Decision support framework for healthcare waste disposal techniques assessment using an integrated picture fuzzy gained and lost dominance score-based approach
Journal
Engineering Applications of Artificial Intelligence
Improper management of healthcare wastes can lead to severe health hazard and environmental pollution such as water, air and soil. Selection of the suitable disposal technique requires consideration of multiple alternatives and evaluation criteria. Multi-criteria decision-making frameworks can be appropriate to handle the decision-making problem of healthcare waste disposal techniques assessment. However, uncertainty is inherently appeared in the assessment of such types of real-life applications. To this aim, the present work develops a hybrid picture fuzzy group decision-making framework and applies to assess healthcare waste disposal techniques based on various criteria and uncertainty perspective. In this regard, we introduce a new distance measure for picture fuzzy sets and further use to find the decision experts’ weights. The proposed measure can overwhelm the shortcomings of some of the previously introduced picture fuzzy distance measures. Based on the proposed measure, we further present an improved maximizing deviation model to derive the weight of criteria in the picture fuzzy environment.

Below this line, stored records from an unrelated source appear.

(** * SublimeFixWindowTitle: the title computation and window renaming of
    [set_window_title.py], embedded in Rocq.

    The plugin is one event listener.  Its pure part computes two strings
    from a view: the title the editor shows by itself ("official") and the
    title the user asked for ("new").  Its stateful part hands both to a
    platform backend that retitles the window.

    Python strings are sequences of code points, so they are modelled as
    lists of [N]; [len] is [length].  Library functions the plugin calls
    ([os.path], [str.replace], [str.format], the UTF-16 codec and the three
    user32 entry points) are modelled next to the plugin code. *)

From stdpp Require Import base gmap list strings.
From Stdlib Require Import NArith ZArith Lia.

Further, we introduce a hybrid gained and lost dominance score method by incorporating the proposed distance measure-based weighting model for experts' weights and maximizing deviation method-based criteria weights. The developed framework considers the dominance relations between options and provides more efficient outcomes in the assessment of group decision-making problems. Finally, the developed method is applied to an empirical study of healthcare waste disposal techniques assessment problem, which illustrates the usefulness of introduced framework. Sensitivity analysis is performed to test different scenarios related to the proposed approach, which demonstrates the robustness of determined outcomes. Comparison with existing studies is discussed to show the robustness of the developed group decision-making framework. The present work contributes to the field of decision support through which the policymakers can take responsible decisions in the healthcare industry.